Ahmad Khalid Yousuf, Mahdi's father who works for a company in Sharjah, told Gulf News that he has lived in the UAE since 1966 and that all his five children were born here.
Unstable situation
"We have never been to Somalia due to conflicts and the unstable situation over there. I have two sons who are now over 18. I am not able to sponsor them because the UAE residency law will not allow parents to sponsor their sons when they are over 18 years," Khalid Yousuf said.
"I have approached Sharjah Naturalisation and Residency Department several times, but in vain," he added.
He added that his children had been without residency visas since 2005. "Officials at the department used to send me from counter to counter and from official to official. Some of them asked me to type the necessary papers and to bring Dh5,000 for sponsorship but when I did that my application was rejected by another official," he said.
He said he could not send his sick son to Somalia.
"My son is suffering from epilepsy and he needs to take medicine all his life," he said.

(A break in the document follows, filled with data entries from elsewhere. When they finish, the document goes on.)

(** C4, amended. An item that failed before it was loaded stays failed and
    never loads again under any sequence of visibility changes, clicks,
    settings changes, further errors and lapses of time, as long as the slot
    keeps its source: its source stays attached and [isLoading] stays false.
    When the slot is given another source while in the load window, the
    failure is cleared and the new source is loading. (An item that failed
    after it was loaded is unloaded a second after leaving the window, which
    clears the failure as well.) *)
Theorem failed_while_loading_never_retries m :
  reachable m -> isFailed m = true -> isLoaded m = false ->
  (forall evs, Forall (fun ev => keepsSource (videoUrl (inputs m)) ev = true) evs ->
     let x := trace evs m in
     isLoading x = false /\ isFailed x = true /\ isLoaded x = false /\ src x <> None)
  /\ (forall url, inLoadView (inputs m) = true ->
        String.eqb (videoUrl (inputs m)) url = false ->
        String.eqb (srcRef m) "" = false -> String.eqb (srcRef m) url = false ->
        let x := step (Source url) m in
        isLoading x = true /\ isFailed x = false /\ isLoaded x = false /\ src x <> None).
Proof.
  intros Hr Hf Hl. pose proof (reachable_Inv m Hr) as HI.
  pose proof (failedLoading_of m HI Hf Hl) as Hfl.
  split.
  - intros evs Hk x.
    destruct (failed_trace evs m Hr Hfl Hk) as [Hx Hrx]. fold x in Hx, Hrx.
    destruct (failedLoading_flags x Hx) as (F1 & F2 & F3).
    repeat split; try assumption. now apply failed_has_source.
  - intros url Hv Hu Hs1 Hs2 x.
    pose proof (checked_step restarts restarts_checked (Source url) m
                  (conj (inv_settled m HI) (inv_control m HI)) eq_refl) as H.
    fold x in H. cbn [abstraction] in H. rewrite Hu, Hs1, Hs2 in H.
    cbn [negb andb restarts] in H.
    assert (Hc : cInLoad (ctl m) = true) by exact Hv.
    pose proof (implb_elim _ _ H) as H'. rewrite Hfl, Hc in H'.
    specialize (H' eq_refl).
    apply andb_true_iff in H' as [H' H4]. apply andb_true_iff in H' as [H' H3].
    apply andb_true_iff in H' as [H1 H2]. apply negb_true_iff in H2, H3.
    cbn [ctl cLoading cFailed cLoaded cAttached] in H1, H2, H3, H4.
    repeat split; try assumption. destruct (src x); [discriminate|discriminate].
Qed.

Lemma failed_while_loading_never_retries_witness :
  isLoading (trace [LoadView false; Elapse 5000; LoadView true; Click; Elapse 20000]
               failedEarly) = false
  /\ isLoading (step (Source "/videos/b.mp4") failedEarly) = true.
Proof.
  pose proof (failed_while_loading_never_retries failedEarly failedEarly_reachable
                eq_refl eq_refl) as [H1 H2].
  split.
  - apply (H1 [LoadView false; Elapse 5000; LoadView true; Click; Elapse 20000]).
    repeat constructor.
  - apply (H2 "/videos/b.mp4"); reflexivity.
Defined.
(** X21: when a read on the gateway's own connection fails and
    reconnecting is allowed (AutoReconnect set; a close code for which
    ShouldReconnect holds, or an error that is no close frame), the
    listener starts exactly one reconnect and leaves the loop, but it does
    not close or drop the connection handle. The reconnect that runs on
    this state, with tries left and its context alive, therefore gets
    ErrGatewayAlreadyConnected from Open at its first attempt and gives
    up without dialling. *)
Theorem X21_auto_reconnect_finds_connection e cn err answers ctxErr w :
  conn (gw w) = Some cn ->
  connMu (gw w) = false ->
  AutoReconnect (config (gw w)) = true ->
  reconnectAllowed e err = true ->
  0 < wrap64 (MaxReconnectTries (config (gw w)) - 1) ->
  ctxErr 0 = None ->
  returned (handleReadError e cn err w) = Some Break /\
  conn (gw (finalState (handleReadError e cn err w))) = Some cn /\
  reconnects (trace (finalState (handleReadError e cn err w)))
    = (reconnects (trace w) + 1)%nat /\
  reconnectTry answers ctxErr 0 Second (finalState (handleReadError e cn err w))
    = Returned (Some ErrGatewayAlreadyConnected)
        (finalState (handleReadError e cn err w)).
Proof.
  intros Hc Hmu Hauto Hallowed Hmax Hctx.
  assert (Hrun : exists cfg',
            handleReadError e cn err w =
              Returned Break {| gw := withConfig (fun _ => cfg') (gw w);
                                trace := trace w ++ [EffGoReconnect] |} /\
            MaxReconnectTries cfg' = MaxReconnectTries (config (gw w))).
  { destruct w as [g tr].
    destruct g as [cfg h tok c mu tk st hi ls lr]; simpl in *; subst.
    destruct cfg as [sh shc sid0 seq0 ar mr gi cp lt pr os br dv]; simpl in *; subst.
    go_unfold. simpl. rewrite bool_decide_eq_true_2 by reflexivity. simpl.
    destruct err as [code text| |]; simpl in *; try discriminate.
    - rewrite Hallowed.
      destruct (code =? GatewayCloseEventCodeDisallowedIntents); simpl;
        [|destruct (code =? GatewayCloseEventCodeInvalidSeq); simpl];
        eexists; split; reflexivity.
    - eexists; split; reflexivity. }
  destruct Hrun as (cfg' & Hrun & Hmax'). rewrite Hrun. simpl.
  split; [reflexivity|]. split; [exact Hc|].
  split; [rewrite reconnects_app; reflexivity|].
  apply (reconnectTry_already_connected answers ctxErr 0 Second _ cn); simpl; auto.
  rewrite Hmax'. exact Hmax.
Qed.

"I have no idea what to do. I am trying to help my other son Mahmoud find a job but for my sick son Mahdi I do not know what to do. I have lived here for the past 42 years and I respect the law but I wish officials would take Mahdi's case into consideration," he said.
Mahdi's mother, Barlin Ahmad Saleh, told Gulf News that her son studied in school here but the school refused to give him his certificate because he was without a residency visa.
"Officials at the residency department in Sharjah will not listen to us. We tried to explain our problem to them but they will not allow us even to talk with them. They ask about our documents and when they see that they are not what they need they turn their backs on us," she said.
Clarification
A senior official from the Sharjah Naturalisation and Residency Department said that according to the country's residency law, expatriate men who live with their parents here and who are over 18 years old must study at an educational institution and must be sponsored by this institution or they have to work in order to be sponsored by their workplace.
"Expatriates cannot sponsor sons who are over 18-years old," he said.
Indiscriminate: Common condition
Epilepsy is a physical condition that starts in the brain (a neurological condition.) It is a sign that the way a person's brain works is sometimes disrupted. When this happens, a person may suddenly have a seizure.
Many people will have a single seizure at some point of time in their lives, but this does not mean that they suffer from epilepsy. If a person has epilepsy it means they have had more than one seizure beginning in the brain.
Epilepsy is the most common serious neurological condition in the world.
Anyone can develop epilepsy; it occurs in all ages, races and social classes. The reasons why some people develop epilepsy are not straightforward and there are many possible causes. Whatever the reason, a person's seizure threshold will play a key role.